In hosting a dozen book clubs on air, I have learned that the book choice is essential, but so is the makeup of the panel. Almost every month I’ve introduced strangers to each other in the green room right before we go into the studio as new friends.
Here are three lessons (three because, well, you know) I’ve learned from the panelists:
1) People who are nervous beforehand often elicit the biggest “aha” moments (Mercedes Lewis and Cheryl Pletcher and Jeff Vincent, I’m thinking of you). I’ve seen a guest looking thoughtful but unsure, asked his or her opinion, and been blown away by a character analysis, or plot point, or thematic explication that I never thought of.
2) The trust in one another as we talk openly about our feelings and thoughts on the radio is complete. We have a sense that we’re all in this together. Even though we occasionally disagree, the respect for one another’s opinion is evident. It’s been a lesson in how books and reading can bring people together. Today, Salem West and Rebecca Maury were on the show by telephone and not only never stepped on anyone else’s lines, but segued beautifully from another panelist’s remark into a new point.
3) I’ve invited people I have never met or messaged or texted with onto the show, and I have been happily surprised every single time. Today’s Mystery Guest was Matt Hamblin, a young man who drove in from Manhattan, Kan.
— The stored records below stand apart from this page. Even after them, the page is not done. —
(* ===== verification/PlanningStore.v ===== *)
(** * The tables of planning and its provider

    The tables of [server/migrations/0004_planning_rules.sql] as
    [server/src/database/types.ts] types them, next to the shared tables of
    [Store]; the managed event of [server/src/planning/types.ts] with its
    document; the calls of the provider that write planned events. *)

From S2P Require Import Prelude Canonical Types Text Dates PlanningDrafts Planning Jobs Transaction Policies Store.
From stdpp Require Import options.
Open Scope Z_scope.

(** ** Managed events *)

Inductive PlanningRuleKind := kind_boundary | kind_meeting.
#[export] Instance PlanningRuleKind_eq_dec : EqDecision PlanningRuleKind.
Proof. solve_decision. Defined.

Definition kind_text (k : PlanningRuleKind) : string :=
  match k with kind_boundary => "availability_boundary" | kind_meeting => "smart_meeting" end.

Definition kind_of (d : PlanningDraft) : PlanningRuleKind :=
  match d with availability_boundary _ => kind_boundary | smart_meeting _ => kind_meeting end.
Definition name_of (d : PlanningDraft) : string :=
  match d with availability_boundary d => boundary_name d | smart_meeting d => meeting_name d end.
Definition target_of (d : PlanningDraft) : string :=
  match d with availability_boundary d => boundary_target d | smart_meeting d => meeting_target d end.

Record Provenance := {
  provenance_kind : PlanningRuleKind;
  rule_ref : string;
  planned_event_ref : string;
  provenance_key : string;
  provenance_generation : Z;
  provenance_intent : Z;
}.

Record ManagedPlanningEvent := { template : PlanningEvent; provenance : Provenance }.

Definition withProvenance (e : PlanningEvent) (kind : PlanningRuleKind) (ruleId plannedEventId occurrenceKey : string)
    (generation intentSequence : Z) : ManagedPlanningEvent :=
  {| template := e;
     provenance := {| provenance_kind := kind; rule_ref := ruleId; planned_event_ref := plannedEventId;
       provenance_key := occurrenceKey; provenance_generation := generation; provenance_intent := intentSequence |} |}.

Definition withIntent (e : ManagedPlanningEvent) (intentSequence : Z) : ManagedPlanningEvent :=
  let p := provenance e in
  withProvenance (template e) (provenance_kind p) (rule_ref p) (planned_event_ref p) (provenance_key p)
    (provenance_generation p) intentSequence.

Definition with_generation (e : ManagedPlanningEvent) (generation : Z) : ManagedPlanningEvent :=
  let p := provenance e in
  withProvenance (template e) (provenance_kind p) (rule_ref p) (planned_event_ref p) (provenance_key p)
    generation (provenance_intent p).

(** The document of an event: what is stored and hashed. *)
Definition planning_event_members (e : PlanningEvent) : list (string * json) :=
  [("timing", JObject [("start_instant", JString (start (event_interval e)));
                       ("end_instant", JString (end_ (event_interval e))); ("timezone", JString (event_timezone e))]);
   ("summary", JString (event_summary e)); ("description", optional_json (event_description e));
   ("location", optional_json (event_location e));
   ("transparency", JString (match event_transparency e with opaque => "opaque" | transparent => "transparent" end));
   ("visibility", visibility_json (event_visibility e));
   ("attendees", JArray (map (λ '(address, is_optional), JObject [("email", JString address); ("optional", JBool is_optional)])
                            (event_attendees e)));
   ("reminders", JArray []); ("write_controls", JObject [("send_updates", JBool (event_send_updates e))])].

Definition provenance_json (p : Provenance) : json :=
  JObject [("version", int 1); ("kind", JString (kind_text (provenance_kind p))); ("rule_ref", JString (rule_ref p));
    ("planned_event_ref", JString (planned_event_ref p)); ("occurrence_key", JString (provenance_key p));
    ("generation", int (provenance_generation p)); ("intent_sequence", int (provenance_intent p))].

Definition managed_json (e : ManagedPlanningEvent) : json :=
  JObject (planning_event_members (template e) ++ [("provenance", provenance_json (provenance e))]).

(** [new Date(event.timing.start_instant).getTime()], [NaN] as [None]. *)
Definition event_start (e : ManagedPlanningEvent) : option Z := Date_parse (start (event_interval (template e))).
Definition event_end (e : ManagedPlanningEvent) : option Z := Date_parse (end_ (event_interval (template e))).

Definition insideNoMoveWindow (value : option ManagedPlanningEvent) (now lockBeforeMinutes : Z) : bool :=
  match value ≫= event_start with
  | Some s => (now <? s) && (s <=? now + lockBeforeMinutes * 60000)
  | None => false
  end.

Definition eventHasEnded (value : option ManagedPlanningEvent) (now : Z) : bool :=
  match value ≫= event_end with Some e => e <=? now | None => false end.

(** ** Rows *)

Module PlanRule.
Inductive RuleStatus := active | paused | deleting | deleted.
Record RuleRow := {
  organization : string;
  owner : string;
  kind : PlanningRuleKind;
  name : string;
  target_calendar : string;
  status : RuleStatus;
  revision : Z;
  document : json;
  hash : string;
  last_planned_at : option Z;
  last_success_at : option Z;
  safe_error_code : option string;
  updated_at : Z;
}.
End PlanRule.

Module Planned.
Inductive EventStatus := pending_create | pending_update | pending_delete | converged | held | unmet | skipped | deleted.
(** [desired_state] holds a managed event or [null]: nothing else is ever written. *)
Record EventRow := {
  organization : string;
  rule : string;
  rule_revision : Z;
  occurrence_key : string;
  destination_calendar : string;
  generation : Z;
  intent_sequence : Z;
  destination_event : option string;
  destination_etag : option string;
  desired_hash : option string;
  desired_state : option ManagedPlanningEvent;
  status : EventStatus;
  send_updates : bool;
  reason_code : string;
  last_success_at : option Z;
  last_verified_at : option Z;
  safe_error_code : option string;
  updated_at : Z;
}.
End Planned.

Module Suggestion.
Inductive SuggestionKind := move | shorten | skip.
Inductive SuggestionStatus := pending | accepted | dismissed | expired.
Record SuggestionRow := {
  organization : string;
  rule : string;
  planned_event : string;
  kind : SuggestionKind;
  basis_hash : string;
  proposed_state : option ManagedPlanningEvent;
  reason_code : string;
  status : SuggestionStatus;
  expires_at : Z;
  updated_at : Z;
}.
End Suggestion.

Module PlanPreview.
Record PreviewRow := {
  organization : string;
  principal : string;
  rule_kind : PlanningRuleKind;
  draft : json;
  draft_hash : string;
  snapshot_hash : string;
  result : PlanningResult;
  reference_at : Z;
  expires_at : Z;
  consumed_at : option Z;
}.
End PlanPreview.

#[export] Instance PlanRuleStatus_eq_dec : EqDecision PlanRule.RuleStatus.
Proof. solve_decision. Defined.
#[export] Instance EventStatus_eq_dec : EqDecision Planned.EventStatus.
Proof. solve_decision. Defined.
#[export] Instance SuggestionStatus_eq_dec : EqDecision Suggestion.SuggestionStatus.
Proof. solve_decision. Defined.

Record PlanningDb := {
  base : Db;
  plan_previews : gmap string PlanPreview.PreviewRow;
  plan_rules : gmap string PlanRule.RuleRow;
  planned_events : gmap string Planned.EventRow;
  suggestions : gmap string Suggestion.SuggestionRow;
}.

Definition with_base (f : Db → Db) (d : PlanningDb) : PlanningDb :=
  {| base := f (base d); plan_previews := plan_previews d; plan_rules := plan_rules d; planned_events := planned_events d;
     suggestions := suggestions d |}.
Definition with_plan_previews (f : gmap string PlanPreview.PreviewRow → gmap string PlanPreview.PreviewRow)
    (d : PlanningDb) : PlanningDb :=
  {| base := base d; plan_previews := f (plan_previews d); plan_rules := plan_rules d; planned_events := planned_events d;
     suggestions := suggestions d |}.
Definition with_plan_rules (f : gmap string PlanRule.RuleRow → gmap string PlanRule.RuleRow) (d : PlanningDb) : PlanningDb :=
  {| base := base d; plan_previews := plan_previews d; plan_rules := f (plan_rules d); planned_events := planned_events d;
     suggestions := suggestions d |}.
Definition with_planned (f : gmap string Planned.EventRow → gmap string Planned.EventRow) (d : PlanningDb) : PlanningDb :=
  {| base := base d; plan_previews := plan_previews d; plan_rules := plan_rules d; planned_events := f (planned_events d);
     suggestions := suggestions d |}.
Definition with_suggestions (f : gmap string Suggestion.SuggestionRow → gmap string Suggestion.SuggestionRow)
    (d : PlanningDb) : PlanningDb :=
  {| base := base d; plan_previews := plan_previews d; plan_rules := plan_rules d; planned_events := planned_events d;
     suggestions := f (suggestions d) |}.

(** The check of [planned_events]: a row has a desired state exactly when its
    status asks for one. *)
Definition check_event (p : Planned.EventRow) : bool :=
  match Planned.status p with
  | Planned.unmet | Planned.skipped | Planned.pending_delete | Planned.deleted => negb (bool_decide (is_Some (Planned.desired_state p)))
  | _ => bool_decide (is_Some (Planned.desired_state p)) && bool_decide (is_Some (Planned.desired_hash p))
  end.

(** ** The provider *)

Record PlanningIdentity := {
  identity_kind : PlanningRuleKind;
  identity_rule : string;
  identity_event : string;
  identity_key : string;
  plan_generation : Z;
  identity_intent : Z;
}.

Record PlanningLookup := {
  plan_found_id : string;
  plan_found_revision : string;
  plan_identity : option PlanningIdentity;
}.

(** A call of the calendar, with the answer it got. *)
Inductive PlanningCall :=
| GetPlanningEvent (calendar event : string) (answer : res failure (option PlanningLookup))
| CreatePlanningEvent (calendar event : string) (desired : ManagedPlanningEvent) (answer : res failure ProviderWriteResult)
| UpdatePlanningEvent (calendar event expectedRevision : string) (desired : ManagedPlanningEvent)
    (answer : res failure ProviderWriteResult)
| DeletePlanningEvent (calendar event expectedRevision : string) (sendUpdates : bool) (answer : res failure ()).

(** The provider and the token broker over a remote state, as [Provider]. *)
Class PlanningProvider (R : Type) := {
  planning_resolve : string → res failure ();
  planning_token : string → string → R → res failure string * R;
  planning_get : string → string → string → string → R → res failure (option PlanningLookup) * R;
  planning_create : string → string → string → string → ManagedPlanningEvent → R → res failure ProviderWriteResult * R;
  planning_update : string → string → string → string → string → ManagedPlanningEvent → R →
    res failure ProviderWriteResult * R;
  planning_delete : string → string → string → string → string → bool → R → res failure () * R;
}.

(** [planningEventId]. *)
Definition planningEventId `{Digest} (plannedEventId : string) (generation : Z) : string :=
  "p" +:+ slice_to 48 (sha256_hex (plannedEventId +:+ ":" +:+ pretty generation)).

(** ** Operations on the tables *)

Section operations.
Context {R C : Type} `{NewId}.
Local Notation M := (Transaction.M PlanningDb R C).

(** An operation of the shared tables. *)
Definition on_base {A} (m : Transaction.M Db R C A) : M A := λ w,
  let '(r, w') := m {| db := base (db w); remote := remote w; calls := calls w; issued := issued w |} in
  (r, {| db := with_base (λ _, db w') (db w); remote := remote w'; calls := calls w'; issued := issued w' |}).

(** [update planned_events set ... where id = id], [executeTakeFirstOrThrow]. *)
Definition set_event (id : string) (f : Planned.EventRow → Planned.EventRow) : M () :=
  row ← read_db (λ d, planned_events d !! id);
  match row with
  | Some p => if check_event (f p) then write_db (with_planned (λ t, <[id := f p]> t))
              else throw (coded_failure "23514" false)
  | None => throw no_result
  end.

Definition set_plan_rule (id : string) (f : PlanRule.RuleRow → PlanRule.RuleRow) : M () :=
  row ← read_db (λ d, plan_rules d !! id);
  match row with
  | Some r => write_db (with_plan_rules (λ t, <[id := f r]> t))
  | None => throw no_result
  end.

(** [insert into planned_events]: its keys are unique. *)
Definition insert_event (id : string) (p : Planned.EventRow) : M () :=
  taken ← read_db (λ d, bool_decide (is_Some (planned_events d !! id)));
  same ← read_db (λ d, existsb (λ '(_, q), bool_decide (Planned.rule q = Planned.rule p)
    && bool_decide (Planned.occurrence_key q = Planned.occurrence_key p)) (map_to_list (planned_events d)));
  if taken : bool then throw (unique_violation "planned_events_pkey")
  else if same : bool then throw (unique_violation "planned_events_rule_id_occurrence_key_key")
  else if check_event p then write_db (with_planned (λ t, <[id := p]> t))
  else throw (coded_failure "23514" false).

(** The job that applies an intent of a planned event, under one of its keys. *)
Definition enqueue_apply (organization plannedEventId key : string) (intent now : Z) : M () :=
  on_base (enqueue_job organization "apply_planned_event" ("planned-event:" +:+ plannedEventId +:+ key)
    [("planned_event_id", JString plannedEventId); ("intent_sequence", int intent)] now).
End operations.

(** ** Rules for the operations *)

Section rules.
Context {R C : Type}.
Implicit Types w : Transaction.World PlanningDb R C.

Lemma set_event_wp id f p w Q :
  planned_events (db w) !! id = Some p → check_event (f p) = true →
  Q (Ok ()) (at_db (with_planned (λ t, <[id := f p]> t) (db w)) w) → wp (set_event id f) w Q.
Proof. intros Hp Hf HQ. unfold set_event. do 2 wp_step. rewrite Hp, Hf. by wp_step. Qed.

Lemma set_plan_rule_wp id f r w Q :
  plan_rules (db w) !! id = Some r → Q (Ok ()) (at_db (with_plan_rules (λ t, <[id := f r]> t) (db w)) w) →
  wp (set_plan_rule id f) w Q.
Proof. intros Hr HQ. unfold set_plan_rule. do 2 wp_step. rewrite Hr. by wp_step. Qed.

(** A job that applies an intent: the other jobs stay. *)
Definition apply_waits (organization plannedEventId key : string) (d : PlanningDb) : Prop :=
  job_waits organization "apply_planned_event" ("planned-event:" +:+ plannedEventId +:+ key) (base d).

Lemma enqueue_apply_wp `{NewId} organization id key intent now w Q :
  (∀ jobs', (∀ i j, scheduled_jobs (base (db w)) !! i = Some j → jobs' !! i = Some j) →
     (∀ i, i ≠ newId (issued w) → jobs' !! i = scheduled_jobs (base (db w)) !! i) →
     (scheduled_jobs (base (db w)) !! newId (issued w) = None →
        apply_waits organization id key (with_base (with_jobs (λ _, jobs')) (db w))) →
     Q (Ok ()) {| db := with_base (with_jobs (λ _, jobs')) (db w); remote := remote w; calls := calls w; issued := S (issued w) |}) →
  wp (enqueue_apply organization id key intent now) w Q.
Proof.
  intros HQ. unfold enqueue_apply, on_base, wp.
  set (w0 := {| db := base (db w); remote := remote w; calls := calls w; issued := issued w |}).
  destruct (enqueue_job _ _ _ _ _ w0) as [r w'] eqn:Hrun. cbn.
  refine (wp_run _ w0 (λ r (w' : Transaction.World Db R C), Q r {| db := with_base (λ _, db w') (db w);
    remote := remote w'; calls := calls w'; issued := issued w' |}) r w' _ Hrun).
  apply enqueue_job_wp. intros jobs' Hkeep Hsame Hwait. by apply HQ.
Qed.
End rules.
(* ===== verification/PlanningInputs.v ===== *)
(** * Planning: what a plan is calculated from

    [prepare] of [server/src/planning/service.ts]: the target calendar, the
    calendars of availability and their freshness, the busy intervals of their
    events and of other meetings, and the snapshot that an activation compares;
    the rolling start of a recurring meeting. *)

From S2P Require Import Prelude Canonical Types Text Dates Temporal Hours PlanningDrafts Planning Jobs Transaction Policies Store PlanningStore.
From stdpp Require Import options.
Open Scope Z_scope.

(** ** Errors *)

(** [new PlanningInputError(code, ...)]. *)
Definition plan_error (code : string) : failure := coded_failure code false.

Definition require_plan (condition : bool) (code : string) : res failure () :=
  if condition then Ok () else Throw (plan_error code).

Definition parse_plan `{Unicode} `{TimeZones} (value : json) : res failure PlanningDraft :=
  match parsePlanningDraft value with Ok d => Ok d | Throw _ => Throw (plan_error "invalid_planning_rule") end.

(** A [RangeError] of the engine; its fuel never runs out on a parsed draft. *)
Definition engine_failure {A} (r : res planning_error A) : res failure A :=
  match r with
  | Ok a => Ok a
  | Throw PlanningRangeError => Throw (other_failure "rangeerror")
  | Throw PlanningOutOfFuel => Throw (other_failure "fuel")
  end.

(** ** The snapshot *)

Definition AVAILABILITY_MAX_AGE_MILLISECONDS : Z := 30 * 60000.

Record SnapshotTarget := { target_id : string; target_writable : bool; target_status : string; target_role : string }.
Record SnapshotCalendar := { snapshot_calendar : string; snapshot_readable : bool; snapshot_status : string }.

Record PlanningSnapshotState := {
  snapshot_target : SnapshotTarget;
  snapshot_calendars : list SnapshotCalendar;
  knownAvailabilityCalendarIds : list string;
  snapshot_busy : list PlanningBusyInterval;
}.

Definition busy_json (b : PlanningBusyInterval) : json :=
  JObject [("calendar_id", JString (busy_calendar b)); ("start", JString (start (busy_interval b)));
           ("end", JString (end_ (busy_interval b)))].

Definition calendar_json (c : SnapshotCalendar) : json :=
  JObject [("id", JString (snapshot_calendar c)); ("readable", JBool (snapshot_readable c));
           ("status", JString (snapshot_status c))].

(** [compareText(l, r) || rest]. *)
Definition then_by (l r : string) (rest : bool) : bool := (l <? r)%string || ((l =? r)%string && rest).

Definition busy_leb (x y : PlanningBusyInterval) : bool :=
  then_by (busy_calendar x) (busy_calendar y)
    (then_by (start (busy_interval x)) (start (busy_interval y))
       (text_leb (end_ (busy_interval x)) (end_ (busy_interval y)))).

Definition planningSnapshotDocument (s : PlanningSnapshotState) : json :=
  let t := snapshot_target s in
  JObject [("version", int 2);
    ("target", JObject [("id", JString (target_id t)); ("writable", JBool (target_writable t));
                        ("status", JString (target_status t)); ("intended_role", JString (target_role t))]);
    ("calendars", JArray (map calendar_json
       (sort_by (λ x y, text_leb (snapshot_calendar x) (snapshot_calendar y)) (snapshot_calendars s))));
    ("availability_calendar_ids", JArray (map JString (sort_by text_leb (knownAvailabilityCalendarIds s))));
    ("busy", JArray (map busy_json (sort_by busy_leb (snapshot_busy s))))].

(** ** Rows *)

(** A calendar of the organization with its connection. *)
Definition calendar_row (organization id : string) (d : Db) : option (Endpoint.EndpointRow * Connection.ConnectionRow) :=
  e ← calendar_endpoints d !! id;
  c ← provider_connections d !! Endpoint.connection e;
  if bool_decide (Endpoint.organization e = organization) then Some (e, c) else None.

Definition load_target (organization id : string) (d : Db) : option SnapshotTarget :=
  '(e, c) ← calendar_row organization id d;
  Some {| target_id := id; target_writable := Endpoint.writable e; target_status := Connection.status c;
          target_role := Connection.intended_role c |}.

Definition target_usable (t : SnapshotTarget) : bool :=
  target_writable t && (target_status t =? "active")%string
  && ((target_role t =? "destination")%string || (target_role t =? "both")%string).

(** [where id in requested order by id]. *)
Definition load_calendars (organization : string) (requested : list string) (d : Db) : list SnapshotCalendar :=
  omap (λ id, '(e, c) ← calendar_row organization id d;
          Some {| snapshot_calendar := id; snapshot_readable := Endpoint.readable e; snapshot_status := Connection.status c |})
    (sort_by text_leb (new_set requested)).

(** A cursor of the calendar that is ready and recent. *)
Definition recently_synchronised (organization calendar : string) (cutoff : Z) (d : Db) : bool :=
  existsb (λ '(_, c), bool_decide (SyncCursor.organization c = organization)
      && bool_decide (SyncCursor.calendar c = calendar) && bool_decide (SyncCursor.state c = SyncCursor.ready)
      && match SyncCursor.last_success_at c with Some t => cutoff <=? t | None => false end)
    (map_to_list (sync_cursors d)).

Definition known_calendars (organization : string) (calendars : list SnapshotCalendar) (cutoff : Z) (d : Db) : list string :=
  map snapshot_calendar
    (List.filter (λ c, snapshot_readable c && (snapshot_status c =? "active")%string
                       && recently_synchronised organization (snapshot_calendar c) cutoff d) calendars).

Definition observation_leb (x y : Observation.ObservationRow) : bool :=
  then_by (Observation.calendar x) (Observation.calendar y)
    (then_by (Observation.remote_event x) (Observation.remote_event y)
       (text_leb (Observation.recurrence_identity x) (Observation.recurrence_identity y))).

Definition load_observations (organization : string) (known : list string) (d : Db) : list Observation.ObservationRow :=
  sort_by observation_leb
    (List.filter (λ o, bool_decide (Observation.organization o = organization) && includes known (Observation.calendar o)
                       && negb (Observation.tombstone o))
       (map snd (map_to_list (source_observations d)))).

(** The events of other active meeting rules on the given calendars. *)
Definition occupies (s : Planned.EventStatus) : bool :=
  match s with
  | Planned.pending_create | Planned.pending_update | Planned.converged | Planned.held => true
  | _ => false
  end.

Definition load_planned (organization : string) (calendars : list string) (excludeRuleId : option string) (d : PlanningDb)
    : list (string * Planned.EventRow) :=
  sort_by (λ x y, text_leb x.1 y.1)
    (List.filter (λ '(_, p), bool_decide (Planned.organization p = organization)
        && match plan_rules d !! Planned.rule p with
           | Some r => bool_decide (PlanRule.status r = PlanRule.active) && bool_decide (PlanRule.kind r = kind_meeting)
           | None => false
           end
        && includes calendars (Planned.destination_calendar p) && occupies (Planned.status p)
        && negb (bool_decide (Some (Planned.rule p) = excludeRuleId)))
       (map_to_list (planned_events d))).

(** ** Busy intervals *)

Definition fullDayProfile (timezone : string) : HoursProfile :=
  {| profile_ref := "planning-all-day-busy"; profile_revision := 1; profile_timezone := timezone;
     ambiguous_resolution := earlier_offset; nonexistent_resolution := shift_forward_by_gap;
     weekly := map (λ day, {| weekday := day; weekly_interval :=
       {| local_start := "00:00:00"; local_end := "00:00:00"; end_day_offset := 1 |} |}) [1; 2; 3; 4; 5; 6; 7];
     exceptions := [] |}.

(** [event.provider_metadata?.["planipus_rule_ref"] !== excludeRuleId]: a
    missing member is [undefined], and so is a rule that is not excluded. *)
Definition rule_marker (event : SourceObservation) : json :=
  match provider_metadata event with Some members => member members "planipus_rule_ref" | None => JUndefined end.

Definition other_rule (event : SourceObservation) (excludeRuleId : option string) : bool :=
  match rule_marker event, excludeRuleId with
  | JUndefined, None => false
  | JString s, Some id => negb (s =? id)%string
  | _, _ => true
  end.

Definition is_busy (event : SourceObservation) (excludeRuleId : option string) : bool :=
  bool_decide (lifecycle event = confirmed) && negb (bool_decide (availability event = Some free))
  && negb (match response (relationship event) with declined => true | _ => false end)
  && other_rule event excludeRuleId.

Section prepare.
Context `{Unicode} `{Digest} `{TimeZones} `{Temporal} `{Intl}.

Definition event_busy (calendar : string) (event : SourceObservation) : res failure (list PlanningBusyInterval) :=
  match timing event with
  | Some (timed begin finish _ _) =>
      Ok [{| busy_calendar := calendar; busy_interval := {| start := begin; end_ := finish |} |}]
  | Some (all_day first last timezone) =>
      m ← engine_failure (materialized (fullDayProfile timezone) first last);
      _ ← require_plan (negb (includes (materialization_diagnostics m) Reason.dst_resolution_rejected)) "availability_not_ready";
      Ok (map (λ i, {| busy_calendar := calendar; busy_interval := i |}) (materialized_intervals m))
  | None => Ok []
  end.

Definition observed_busy (excludeRuleId : option string) (o : Observation.ObservationRow)
    : res failure (list PlanningBusyInterval) :=
  if is_busy (Observation.event o) excludeRuleId then event_busy (Observation.calendar o) (Observation.event o) else Ok [].

Definition planned_busy (row : string * Planned.EventRow) : list PlanningBusyInterval :=
  match Planned.desired_state row.2 with
  | Some e => [{| busy_calendar := Planned.destination_calendar row.2; busy_interval := event_interval (template e) |}]
  | None => []
  end.

(** ** [prepare] *)

Definition requested_calendars (draft : PlanningDraft) : list string :=
  match draft with smart_meeting d => availability_calendar_ids d | availability_boundary _ => [] end.

Record Prepared := { prepared_input : PlanningInput; prepared_snapshot : string }.

(** [seen n]: the database as the n-th statement reads it. *)
Definition prepare (seen : nat → PlanningDb) (organization : string) (draft : PlanningDraft) (now : Z)
    (excludeRuleId : option string) : res failure Prepared :=
  target ← otherwise (load_target organization (target_of draft) (base (seen 0%nat))) (plan_error "calendar_capability");
  _ ← require_plan (target_usable target) "calendar_capability";
  let requested := requested_calendars draft in
  let calendars := load_calendars organization requested (base (seen 1%nat)) in
  let known := known_calendars organization calendars (now - AVAILABILITY_MAX_AGE_MILLISECONDS) (base (seen 2%nat)) in
  _ ← require_plan (match draft with
                    | smart_meeting _ => (length (new_set requested) =? length (new_set known))%nat
                    | availability_boundary _ => true
                    end) "availability_not_ready";
  let observations := load_observations organization known (base (seen 3%nat)) in
  let planned := match draft with
                 | smart_meeting _ => load_planned organization (requested ++ [target_of draft]) excludeRuleId (seen 4%nat)
                 | availability_boundary _ => []
                 end in
  observed ← traverse (observed_busy excludeRuleId) observations;
  let busy := concat observed ++ flat_map planned_busy planned in
  snapshotHash ← hash (planningSnapshotDocument {| snapshot_target := target; snapshot_calendars := calendars;
    knownAvailabilityCalendarIds := known; snapshot_busy := busy |});
  Ok {| prepared_input := {| draft := draft; planning_now := toISOString now; planning_busy := busy;
                             known_availability_calendar_ids := known |};
        prepared_snapshot := snapshotHash |}.

(** ** [rollingDraft] *)

Definition set_start_date (d : SmartMeetingDraft) (date : string) : SmartMeetingDraft :=
  {| meeting_name := meeting_name d; meeting_target := meeting_target d; meeting_timezone := meeting_timezone d;
     meeting_start_date := date; weekdays := weekdays d; window_start := window_start d; window_end := window_end d;
     preferred_time := preferred_time d; cadence_weeks := cadence_weeks d; occurrence_count := occurrence_count d;
     minimum_duration_minutes := minimum_duration_minutes d; maximum_duration_minutes := maximum_duration_minutes d;
     start_step_minutes := start_step_minutes d; priority := priority d; meeting_attendees := meeting_attendees d;
     availability_calendar_ids := availability_calendar_ids d; conflict_policy := conflict_policy d;
     lock_before_minutes := lock_before_minutes d; meeting_description := meeting_description d;
     meeting_location := meeting_location d; meeting_visibility := meeting_visibility d |}.

Definition rollingDraft (draft : PlanningDraft) (now : Z) : res planning_error PlanningDraft :=
  match draft with
  | availability_boundary _ => Ok draft
  | smart_meeting d =>
      today ← localDateAt (toISOString now) (meeting_timezone d);
      let cycleDays := cadence_weeks d * 7 in
      match Date_parse (today +:+ "T00:00:00Z"), Date_parse (meeting_start_date d +:+ "T00:00:00Z") with
      | Some t, Some s =>
          let elapsedDays := (t - s) / MILLISECONDS_PER_DAY in
          if elapsedDays <? cycleDays then Ok draft
          else
            date ← otherwise (addLocalDays (meeting_start_date d) (elapsedDays / cycleDays * cycleDays)) PlanningRangeError;
            Ok (smart_meeting (set_start_date d date))
      | _, _ => Ok draft
      end
  end.

Definition prepareForReconcile (seen : nat → PlanningDb) (organization : string) (draft : PlanningDraft) (now : Z)
    (excludeRuleId : string) : res failure Prepared :=
  rolled ← engine_failure (rollingDraft draft now);
  prepare seen organization rolled now (Some excludeRuleId).
End prepare.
I invited him this past May because it had been evident from what he wrote a year ago that he knew Sandra and loved her teaching, her writing, and her.
As Sandra herself said when she handed me the show, “you’ll meet people!” She loved meeting new friends, and I’m discovering through her show how wonderful it is to talk about our LGBT literature with different, diverse panelists each month. She would have been enthralled, and now I know why.
Each time, we all leave the studio feeling that we’ve participated in a real, honest-to-goodness book club. And apparently that is true for listeners. I’ve had straight allies tell me that they listen every month, and that means our community’s literature is finding new readers.